I was reading a post on Michelle’s blog last night reading about her recent interview and it got me to thinking.
I love to have fun in everything I do. I grew up watching M*A*S*H where Hawkeye and BJ were the very best surgeons around and yet they were always cutting up and having fun even though they did the very best work that could be done.
I think that had a lasting impact on me because I have tried to live my life that way. Be the best I can be but don’t be one of those people who are oh so serious all the time.
Once I worked at an oil company. Most of the people in IT there were like my M*A*S*H model- We had a hell of a lot of fun but did very good work. We had an internal forum set up so instead of having a lot of memo’s floating around we would post them on the forum. You know, important stuff like “Someone left a ring in the 30th floor ladies room, please see Janie if it is yours” kind of stuff. :)
There was also a jokes thread on the forum that was by far the majority of the posts out there.
The old Director retired and we had a youngish new director come in. We all thought he was going to be good at first but he turned out to be a stuffed suit. Before long he was onto me for using humor in the work place. He repeatedly explained to me that there was no room for humor in business and it was very unprofessional and that every time I sent out an e-mail or injected humor in a presentation I made myself look bad and by extension made him look bad which made the whole company look bad.
So I really did try to suck all of life out of anything I typed or said and I did get much more ”professional” and yet I just could not get all of ‘me’ out of my communications. He always found room to criticize my lack of professionalism. Needless to say I was pretty miserable.
Then one day at our weekly staff meeting he said, “Were you people aware that there is a jokes thread on the company forum?” We did not know if that was a trick question or not because all of our names were on many posts. Thankfully he went on, “I want that joke thread off line by close of business today! There is no room in business for that kind of unprofessional behavior; it makes all of us look bad!”
Now Peter Parker, name changed to protect the guilty, was a guy that was VERY proud of being the CFO and Vice President. He enjoyed his power immensely. He liked to see people jump when he barked. However, he did have a good sense of humor and he was on the joke thread quite a bit!

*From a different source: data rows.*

(** * downloads-cleanup: the classification and safe-move engine of organiser.py

    A shallow embedding of [src/organiser.py] and the properties of its
    extension index, classifier, settling filter, destination resolver,
    mover and scan driver. The configuration loader, the command line and
    the two watch loops are not modelled.

    Modelling conventions.
    - A Python [str] is a [string]; a character is a code point below 256,
      so [str.lower] and [str.strip] are the Latin-1 fragments of the
      Unicode operations.
    - A [dict] whose iteration order matters ([Config.mappings]) is an
      association list in insertion order; the extension index, only ever
      probed by key, is a [gmap string string].
    - [pathlib], [os] and [shutil] are not part of the repository: the
      fragment of their behaviour that [organize_file] reaches is modelled
      in the modules [Py], [PurePath], [Fs] and [Shutil] below ([pathlib]
      name parsing as it is up to Python 3.13; a single-device tree of
      regular files and directories with a write permission on directories;
      no symbolic links; one thread, so the tree does not change between two
      calls of a run). Every directory of the tree can be searched and every
      name fits the limits of the file system, so a [stat] fails with ENOENT
      or ENOTDIR only: the errors that [Path.exists] and [Path.is_file]
      re-raise (EACCES, ENAMETOOLONG) are outside the model, and no
      statement below is about them.
    - A path is the list of its components; file names and category names
      are single components.
    - Time stamps and durations are integral clock ticks.
    - A function of the source that reads or changes the file system is a
      computation in the monad [M] of state and exceptions. *)

From Stdlib Require Import Ascii ZArith NArith Lia.
From Stdlib Require String.
From stdpp Require Import base decidable option list gmap strings pretty.

Local Open Scope Z_scope.
#[local] Set Warnings "-abstract-large-number".

(** ** Python string primitives *)

Module Py.

(** Code points that [str.isspace] accepts below 256: the ASCII controls
    9-13 and 28-31, the space, NEL (0x85) and the no-break space (0xA0). *)
Definition is_space (c : ascii) : bool :=
  let n := N_of_ascii c in
  ((9 <=? n) && (n <=? 13) || (28 <=? n) && (n <=? 32)
   || (n =? 133) || (n =? 160))%N.

(** [str.lower] on one code point below 256: A-Z and the Latin-1 capitals
    0xC0-0xDE (the multiplication sign 0xD7 apart) move up by 32. *)
Definition lower_char (c : ascii) : ascii :=
  let n := N_of_ascii c in
  if ((65 <=? n) && (n <=? 90)
      || (192 <=? n) && (n <=? 222) && negb (n =? 215))%N
  then ascii_of_N (n + 32) else c.

Fixpoint lower (s : string) : string :=
  match s with
  | EmptyString => EmptyString
  | String c s' => String (lower_char c) (lower s')
  end.

Fixpoint lstrip (s : string) : string :=
  match s with
  | EmptyString => EmptyString
  | String c s' => if is_space c then lstrip s' else s
  end.

Fixpoint rstrip (s : string) : string :=
  match s with
  | EmptyString => EmptyString
  | String c s' =>
      match rstrip s' with
      | EmptyString => if is_space c then EmptyString else String c EmptyString
      | r => String c r
      end
  end.

(** [s.strip()] *)
Definition strip (s : string) : string := lstrip (rstrip s).

(** [s.startswith(p)] *)
Fixpoint startswith (p s : string) : bool :=
  match p with
  | EmptyString => true
  | String a p' =>
      match s with
      | EmptyString => false
      | String b s' => Ascii.eqb a b && startswith p' s'
      end
  end.
(** The exact request of an operation. *)
Lemma perform_sends env w c op bearer :
  config w = Some c ->
  ToString_opt (authToken c) = Ok bearer ->
  after (perform op) env w = sent w (outbound c bearer op).
Proof.
  intros Hc Hb.
  destruct op as [r|r|r|r|r|r|r|r]; cbn [perform]; unfold_operation;
    unfold after, bind, outbound;
    cbn [endpoint_name normalized_op request_json];
    rewrite (validatePath_run env w c _ Hc);
    rewrite (makeRequest_run env w c _ _ Hc), Hb;
    unfold lift, ret, throw; cbv beta iota zeta; by_cases.
Qed.

(** When the bearer header cannot be built nothing is sent and the
    operation reports a network failure. *)
Lemma perform_no_bearer env w c op e :
  config w = Some c ->
  ToString_opt (authToken c) = Throw e ->
  perform op env w = (Ok (network_failure e), w).
Proof.
  intros Hc Hb.
  destruct op as [r|r|r|r|r|r|r|r]; cbn [perform]; unfold_operation;
    unfold bind;
    rewrite (validatePath_run env w c _ Hc);
    rewrite (makeRequest_run env w c _ _ Hc), Hb; reflexivity.
Qed.

Lemma perform_config env w op :
  config (after (perform op) env w) = config w.
Proof.
  destruct (config w) as [c|] eqn:Hc.
  - destruct (ToString_opt (authToken c)) as [bearer|e] eqn:Hb.
    + rewrite (perform_sends env w c op bearer Hc Hb). exact Hc.
    + unfold after. rewrite (perform_no_bearer env w c op e Hc Hb). exact Hc.
  - unfold after. rewrite (perform_unconfigured env w op Hc). exact Hc.
Qed.

(** X6. No operation changes the client's configuration, initialised or
    not and whatever the server answers, and no operation sends more than
    one request: there is no retry. *)
Theorem perform_keeps_config env w op :
  config (after (perform op) env w) = config w /\
  exists newly,
    wire (after (perform op) env w) = (wire w ++ newly)%list /\
    (List.length newly <= 1)%nat.
Proof.
  split; [apply perform_config|].
  destruct (config w) as [c|] eqn:Hc.
  - destruct (ToString_opt (authToken c)) as [bearer|e] eqn:Hb.
    + rewrite (perform_sends env w c op bearer Hc Hb).
      exists [outbound c bearer op]. split; [reflexivity|cbn; lia].
    + unfold after. rewrite (perform_no_bearer env w c op e Hc Hb).
      exists []. cbn [snd]. rewrite app_nil_r. split; [reflexivity|cbn; lia].
  - unfold after. rewrite (perform_unconfigured env w op Hc).
    exists []. cbn [snd]. rewrite app_nil_r. split; [reflexivity|cbn; lia].
Qed.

He was our new director’s boss. I thought I ought to warn our new director even though I really did not like him, “Have you mentioned this to Mr. Parker? You know he is pretty active on the joke thread.” Well since he and I had “history” about humor he just tuned me out and pretended he did not even hear me even though we were two foot apart. I shrugged my shoulders. Several of us exchanged meaningful glances in the meeting because we knew it was going to be trouble!

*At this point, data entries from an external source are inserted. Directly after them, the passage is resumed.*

(** The loop runs record by record up to the first failure and throws
    there; by induction on the records that precede the failing one. *)
Lemma loop_stops post pre m rest : forall w,
  mongo_up w = true -> Forall (deletable w) pre ->
  publicId m ∈ blob_faults w \/ _id m ∈ doc_faults w ->
  exists e w1,
    run do_sync do_eff 0 (for_of (pre ++ m :: rest) (loop_body post)) w = (Thrown e, w1) /\
    trace w1 = trace w ++ flat_map (cleanup_events post) pre ++ failed_events w m.
Proof.
  induction pre as [|x pre IH]; intros w Hm Hpre Hf.
  - cbn [app for_of flat_map]. rewrite run_bind.
    destruct (loop_body_fails post m w Hm Hf) as (e & w1 & -> & Ht).
    exists e, w1. split; [reflexivity|exact Ht].
  - apply Forall_cons in Hpre as [Hx Hpre].
    cbn [app for_of flat_map]. rewrite run_bind.
    destruct (loop_body_ok post x w Hm Hx) as (w1 & -> & Ht & Hm1 & Hb1 & Hd1).
    destruct (IH w1 Hm1) as (e & w2 & Hrun & Ht2).
    + eapply Forall_impl; [exact Hpre|]. intros y [? ?]. split; congruence.
    + rewrite Hb1, Hd1. exact Hf.
    + exists e, w2. split; [exact Hrun|].
      rewrite Ht2, Ht. unfold failed_events. rewrite Hb1. rewrite <- !app_assoc. reflexivity.
Qed.

(** C4, as amended.  The handler takes the media records of the message one
    after the other.  When, after the records [pre] have been cleaned up, the
    deletion of the blob or of the metadata record of [m] fails, the handler
    logs the failure and ends without throwing; for the records [rest] that
    follow [m] it attempts nothing. *)
Theorem cleanup_stops_at_first_failure ev w pre m rest :
  mongo_up w = true ->
  found ev w = pre ++ m :: rest ->
  Forall (deletable w) pre ->
  publicId m ∈ blob_faults w \/ _id m ∈ doc_faults w ->
  fst (deliver ev w) = Ok tt /\
  trace (snd (deliver ev w)) =
    trace w ++ [Called (MediaFindIn (mediaIds ev))]
            ++ flat_map (cleanup_events (postId ev)) pre
            ++ failed_events w m
            ++ [Logged Err "Error occured while media deletion"].
Proof.
  intros Hm Hfound Hpre Hf.
  unfold deliver, handlePostDeleted. rewrite run_try_catch, run_bind.
  assert (Hfind : run do_sync do_eff 0 (await (MediaFindIn (mediaIds ev))) w =
                  (Ok (pre ++ m :: rest), note (Called (MediaFindIn (mediaIds ev))) w)).
  { destruct w as [mu ms df bs bf tr]. cbn [mongo_up] in Hm. subst mu.
    unfold found in Hfound. cbn [medias] in Hfound. simpl. rewrite Hfound. reflexivity. }
  rewrite Hfind. rewrite run_bind.
  set (w0 := note (Called (MediaFindIn (mediaIds ev))) w).
  assert (H0 : mongo_up w0 = true /\ blob_faults w0 = blob_faults w /\
               doc_faults w0 = doc_faults w /\
               trace w0 = trace w ++ [Called (MediaFindIn (mediaIds ev))]).
  { subst w0. destruct w; simpl in *. repeat split; assumption. }
  destruct H0 as (Hm0 & Hb0 & Hd0 & Ht0).
  destruct (loop_stops (postId ev) pre m rest w0 Hm0) as (e & w1 & Hrun & Ht1).
  - eapply Forall_impl; [exact Hpre|]. intros y [? ?]. split; congruence.
  - rewrite Hb0, Hd0. exact Hf.
  - change (fun media : media => _) with (loop_body (postId ev)).
    rewrite Hrun. destruct w1 as [mu ms df bs bf tr]. simpl. split; [reflexivity|].
    simpl in Ht1. rewrite Ht1, Ht0. unfold failed_events. rewrite Hb0.
    rewrite <- !app_assoc. reflexivity.
Qed.

Import Scenario.Medias.

(** C4 as stated fails: of two records, the blob of the first cannot be
    deleted and that of the second can; the handler stops at the first, and
    neither the blob nor the record of the second is touched. *)
Lemma cleanup_abandons_later_records :
  let w' := snd (deliver deleted first_blob_stuck) in
  found deleted first_blob_stuck = [m1; m2] /\
  bool_decide (publicId m2 ∈ blob_faults first_blob_stuck) = false /\
  trace w' = [Called (MediaFindIn ["m1"; "m2"]);
              Called (DeleteMediaFromCloudinary "blob1");
              Logged Err "Error occured while media deletion"] /\
  medias w' = [m1; m2] /\
  bool_decide ("blob2" ∈ blobs w') = true.
Proof. vm_compute. repeat split. Qed.

Lemma cleanup_stops_at_first_failure_witness :
  fst (deliver deleted first_blob_stuck) = Ok tt /\
  trace (snd (deliver deleted first_blob_stuck)) =
    [Called (MediaFindIn ["m1"; "m2"]);
     Called (DeleteMediaFromCloudinary "blob1");
     Logged Err "Error occured while media deletion"].
Proof.
  pose proof (cleanup_stops_at_first_failure deleted first_blob_stuck [] m1 [m2]) as H.
  destruct H as (Hok & Htrace).
  - reflexivity.
  - vm_compute. reflexivity.
  - apply Forall_nil_2.
  - left. change ("blob1" ∈ ({["blob1"]} : gset string)). apply elem_of_singleton_2. reflexivity.
  - split; [exact Hok|]. rewrite Htrace. vm_compute. reflexivity.
Defined.




(** One record whose deletions both succeed: what is left of the
    collection and of the blobs. *)
Lemma loop_body_deletes post m w :
  mongo_up w = true -> deletable w m ->
  exists w1, run do_sync do_eff 0 (loop_body post m) w = (Ok tt, w1) /\
    trace w1 = trace w ++ cleanup_events post m /\
    medias w1 = remove_first (has_id (_id m)) (medias w) /\
    blobs w1 = blobs w ∖ {[publicId m]} /\
    mongo_up w1 = true /\ blob_faults w1 = blob_faults w /\ doc_faults w1 = doc_faults w.
Proof.
  intros Hm [Hb Hd]. destruct w as [mu ms df bs bf tr].
  cbn [mongo_up blob_faults doc_faults] in *.
  subst mu. unfold loop_body. simpl.
  rewrite (bool_decide_eq_false_2 _ Hb). simpl.
  rewrite (bool_decide_eq_false_2 _ Hd). simpl.
  eexists. split; [reflexivity|]. simpl. rewrite <- !app_assoc. repeat split.
Qed.

Lemma loop_deletes post ms : forall w,
  mongo_up w = true -> Forall (deletable w) ms ->
  exists w1, run do_sync do_eff 0 (for_of ms (loop_body post)) w = (Ok tt, w1) /\
    trace w1 = trace w ++ flat_map (cleanup_events post) ms /\
    medias w1 = fold_left (fun l m => remove_first (has_id (_id m)) l) ms (medias w) /\
    blobs w1 = fold_left (fun b m => b ∖ {[publicId m]}) ms (blobs w).
Proof.
  induction ms as [|m ms IH]; intros w Hm Hall.
  - exists w. cbn [for_of flat_map fold_left]. rewrite app_nil_r. repeat split.
  - apply Forall_cons in Hall as [Hx Hall]. cbn [for_of flat_map fold_left].
    rewrite run_bind.
    destruct (loop_body_deletes post m w Hm Hx) as (w1 & -> & Ht & Hms & Hbs & Hm1 & Hb1 & Hd1).
    destruct (IH w1 Hm1) as (w2 & Hrun & Ht2 & Hms2 & Hbs2).
    + eapply Forall_impl; [exact Hall|]. intros y [? ?]. split; congruence.
    + exists w2. split; [exact Hrun|]. rewrite Ht2, Ht, Hms2, Hms, Hbs2, Hbs.
      rewrite <- app_assoc. repeat split.
Qed.

(** Removing, one after the other, the records a filter selects leaves
    the records it does not select. *)
Lemma remove_selected (sel : media -> bool) ms :
  (forall m m', _id m = _id m' -> sel m = sel m') ->
  fold_left (fun l m => remove_first (has_id (_id m)) l) (List.filter sel ms) ms =
  List.filter (fun m => negb (sel m)) ms.
Proof.
  intros Hsel.
  assert (Hkeep : forall fs x l, sel x = false -> Forall (fun m => sel m = true) fs ->
            fold_left (fun l m => remove_first (has_id (_id m)) l) fs (x :: l) =
            x :: fold_left (fun l m => remove_first (has_id (_id m)) l) fs l).
  { intros fs. induction fs as [|m fs IH]; intros x l Hx Hall; [reflexivity|].
    apply Forall_cons in Hall as [Hm Hall]. cbn [fold_left remove_first].
    destruct (has_id (_id m) x) eqn:Hid.
    - unfold has_id in Hid. apply String.eqb_eq in Hid.
      rewrite (Hsel x m Hid) in Hx. congruence.
    - apply IH; assumption. }
  induction ms as [|x ms IH]; [reflexivity|]. cbn [List.filter].
  destruct (sel x) eqn:Hx; cbn [negb fold_left remove_first].
  - assert (Hid : has_id (_id x) x = true) by apply String.eqb_refl.
    rewrite Hid. exact IH.
  - rewrite Hkeep; [f_equal; exact IH | exact Hx |].
    apply Forall_forall. intros m Hm. apply list_elem_of_In, filter_In in Hm as [_ Hm].
    exact Hm.
Qed.

Lemma blobs_removed (ms : list media) (bs : gset string) b :
  b ∈ fold_left (fun b m => b ∖ {[publicId m]}) ms bs <->
  b ∈ bs /\ ~ In b (map publicId ms).
Proof.
  revert bs. induction ms as [|m ms IH]; intros bs; cbn [fold_left map In]; [tauto|].
  rewrite IH. rewrite elem_of_difference, elem_of_singleton. intuition congruence.
Qed.

(** X8.  When MongoDB is reachable and no deletion fails,
    [handlePostDeleted] removes from the Media collection every record
    whose [_id] is among the [mediaIds] of the message and no other,
    removes the blobs of exactly those records from Cloudinary, and logs
    each deletion and the completion. *)
Theorem cleanup_removes_every_found_record ev w :
  mongo_up w = true -> Forall (deletable w) (found ev w) ->
  let w' := snd (deliver ev w) in
  medias w' = List.filter (fun m => negb (bool_decide (_id m ∈ mediaIds ev))) (medias w) /\
  (forall b, b ∈ blobs w' <-> b ∈ blobs w /\ ~ In b (map publicId (found ev w))) /\
  trace w' = trace w ++ [Called (MediaFindIn (mediaIds ev))]
                     ++ flat_map (cleanup_events (postId ev)) (found ev w)
                     ++ [Logged Info "Processed deletion of media for post id"].
Proof.
  intros Hm Hall w'. subst w'.
  unfold deliver, handlePostDeleted. rewrite run_try_catch, run_bind.
  assert (Hfind : run do_sync do_eff 0 (await (MediaFindIn (mediaIds ev))) w =
                  (Ok (found ev w), note (Called (MediaFindIn (mediaIds ev))) w)).
  { destruct w as [mu ms df bs bf tr]. cbn [mongo_up] in Hm. subst mu. reflexivity. }
  rewrite Hfind. rewrite run_bind.
  set (w0 := note (Called (MediaFindIn (mediaIds ev))) w).
  assert (H0 : mongo_up w0 = true /\ blob_faults w0 = blob_faults w /\
               doc_faults w0 = doc_faults w /\ medias w0 = medias w /\ blobs w0 = blobs w /\
               trace w0 = trace w ++ [Called (MediaFindIn (mediaIds ev))]).
  { subst w0. destruct w; simpl in *. repeat split; assumption. }
  destruct H0 as (Hm0 & Hb0 & Hd0 & Hms0 & Hbs0 & Ht0).
  destruct (loop_deletes (postId ev) (found ev w) w0 Hm0) as (w1 & Hrun & Ht1 & Hms1 & Hbs1).
  { eapply Forall_impl; [exact Hall|]. intros y [? ?]. split; congruence. }
  change (for_of (found ev w) _) with (for_of (found ev w) (loop_body (postId ev))).
  rewrite Hrun. destruct w1 as [mu ms df bs bf tr]. cbn [medias blobs trace] in *. simpl.
  split; [|split].
  - rewrite Hms1, Hms0. unfold found. apply remove_selected.
    intros m m' Heq. rewrite Heq. reflexivity.
  - intros b. rewrite Hbs1, Hbs0. apply blobs_removed.
  - rewrite Ht1, Ht0. rewrite <- !app_assoc. reflexivity.
Qed.

Lemma cleanup_removes_every_found_record_witness :
  medias (snd (deliver deleted all_well)) = [m3] /\
  ("blob3" ∈ blobs (snd (deliver deleted all_well)) /\
   "blob1" ∉ blobs (snd (deliver deleted all_well))).
Proof.
  pose proof (cleanup_removes_every_found_record deleted all_well) as H.
  destruct H as (Hmedias & Hblobs & _).
  - reflexivity.
  - change (found deleted all_well) with [m1; m2].
    repeat constructor; apply not_elem_of_empty.
  - split; [rewrite Hmedias; vm_compute; reflexivity|]. split.
    + apply Hblobs. split.
      * change ("blob3" ∈ ({["blob1"; "blob2"; "blob3"]} : gset string)). set_solver.
      * change (found deleted all_well) with [m1; m2]. cbn [map publicId In].
        intros [H|[H|[]]]; discriminate H.
    + intros Hin. apply Hblobs in Hin as [_ Hnot]. apply Hnot.
      change (found deleted all_well) with [m1; m2]. left. reflexivity.
Defined.
End MediaFacts.

(** ** media-service: the controllers *)

Module MediaControllerFacts.
Import MediaController.

Local Opaque ObjectId.

Ltac responses_simpl :=
  unfold responses; cbn [trace];
  repeat (rewrite ?omap_app, ?app_nil_r, <- ?app_assoc; cbn [omap list_omap app]).

Section Facts.
Variable uploadMediaToCloudinary : file -> outcome upload_result.
Local Abbreviation handle' := (handle uploadMediaToCloudinary).

(** X9.  [getAllMedias] answers 200 with all media records when MongoDB
    is reachable.  When the query fails it sends no response and logs
    nothing: its [catch] block reads the unbound name [error], and the
    handler ends by throwing the ReferenceError. *)
Theorem getAllMedias_answers_only_when_the_store_does w :
  handle' getAllMedias w =
  if mongo_up w
  then (Ok tt, note (Responded (listing (medias w))) (note (Called MediaFind) w))
  else (Thrown (Error "error is not defined" None), note (Called MediaFind) w).
Proof.
  destruct w as [mu ms n tr]. destruct mu; reflexivity.
Qed.

(** X10.  When Cloudinary accepts the file and MongoDB is reachable,
    [uploadMedia] saves one record with a fresh [_id], the [public_id] and
    [secure_url] Cloudinary returned, the name and type of the file and
    the [userId] of the caller, and answers 201 with the [_id] and the
    URL; a [getAllMedias] handled next lists the record. *)
Theorem uploadMedia_records_what_cloudinary_returned req f res w :
  req_file req = Some f -> uploadMediaToCloudinary f = Ok res -> mongo_up w = true ->
  let m := new_media req f res w in
  let w1 := snd (handle' (uploadMedia req) w) in
  fst (handle' (uploadMedia req) w) = Ok tt /\
  responses w1 = responses w ++ [uploaded m] /\
  medias w1 = medias w ++ [m] /\
  responses (snd (handle' getAllMedias w1)) = responses w1 ++ [listing (medias w ++ [m])].
Proof.
  intros Hf Hup Hm m w1. subst m w1. destruct w as [mu ms n tr].
  cbn [mongo_up] in Hm. subst mu.
  unfold handle, uploadMedia, getAllMedias, new_media, uploaded. rewrite Hf. simpl.
  rewrite Hup. simpl. repeat split; responses_simpl; reflexivity.
Qed.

Now, exactly one week to the hour later we were in our next staff meeting again. Mr. Parker stuck his head in the door and said, “Sorry to disturb your meeting but I thought this would be a good time to catch you, I did not want to put in a help desk ticket because it is so minor but for some reason the joke thread disappeared off of the company forum.”
The director replied with just a trace of venom in his voice, “Yes sir, I had that taken down because humor on the job is unprofessional and it makes all of look bad.”
There was a collective gasp in the room because we all knew Parker was pretty active out there. Basically, a priest just called the Cardinal a child molester right out in public! Oh it was GREAT!
You could see the anger cloud his face, Parker’s eyes narrowed and his voice got low and gravely. He did this AWESOME but unintentional Clint Eastwood impersonation when he said, “Well, *I* read that thread and *I* post to it all time and I happen to think I am quite professional and I don’t think my jokes make any of us look bad. Put it back... Now.” His Clint Eastwood was so good I swore he was gonna finish by asking the director if he felt lucky, " well, do ya... punk!"
Ah, mister director is now in "oh no" mode. He knows he just committed a major CLM (Career Limiting Move) and is trying to recover, “Ah, yes sir! Sean, put that back on line. Have it done before you leave today.”
Parker, still in Clint Eastwood mode, growling low and quiet, “I said NOW!”
I swear I could hear the director swallow when he said “Yes, sir! Sean, take care of that right now.”
Sean and Mr. Parker walked out together.
Ooooooo the tension was thick!
Mr. Director immediately said, “Why didn’t you people warn me he posted on there!”
I was righteous, “I did warn you! You were in that very same chair when I warned you and you just blew me off!”
“You should have warned me more!”
After a moment of shocked silence and in a very unprofessional manner, I laughed long and loud right then and there! It was a very satisfying laugh too.
Of course, that laughter was my CLM. I started circulating resumes very shortly thereafter.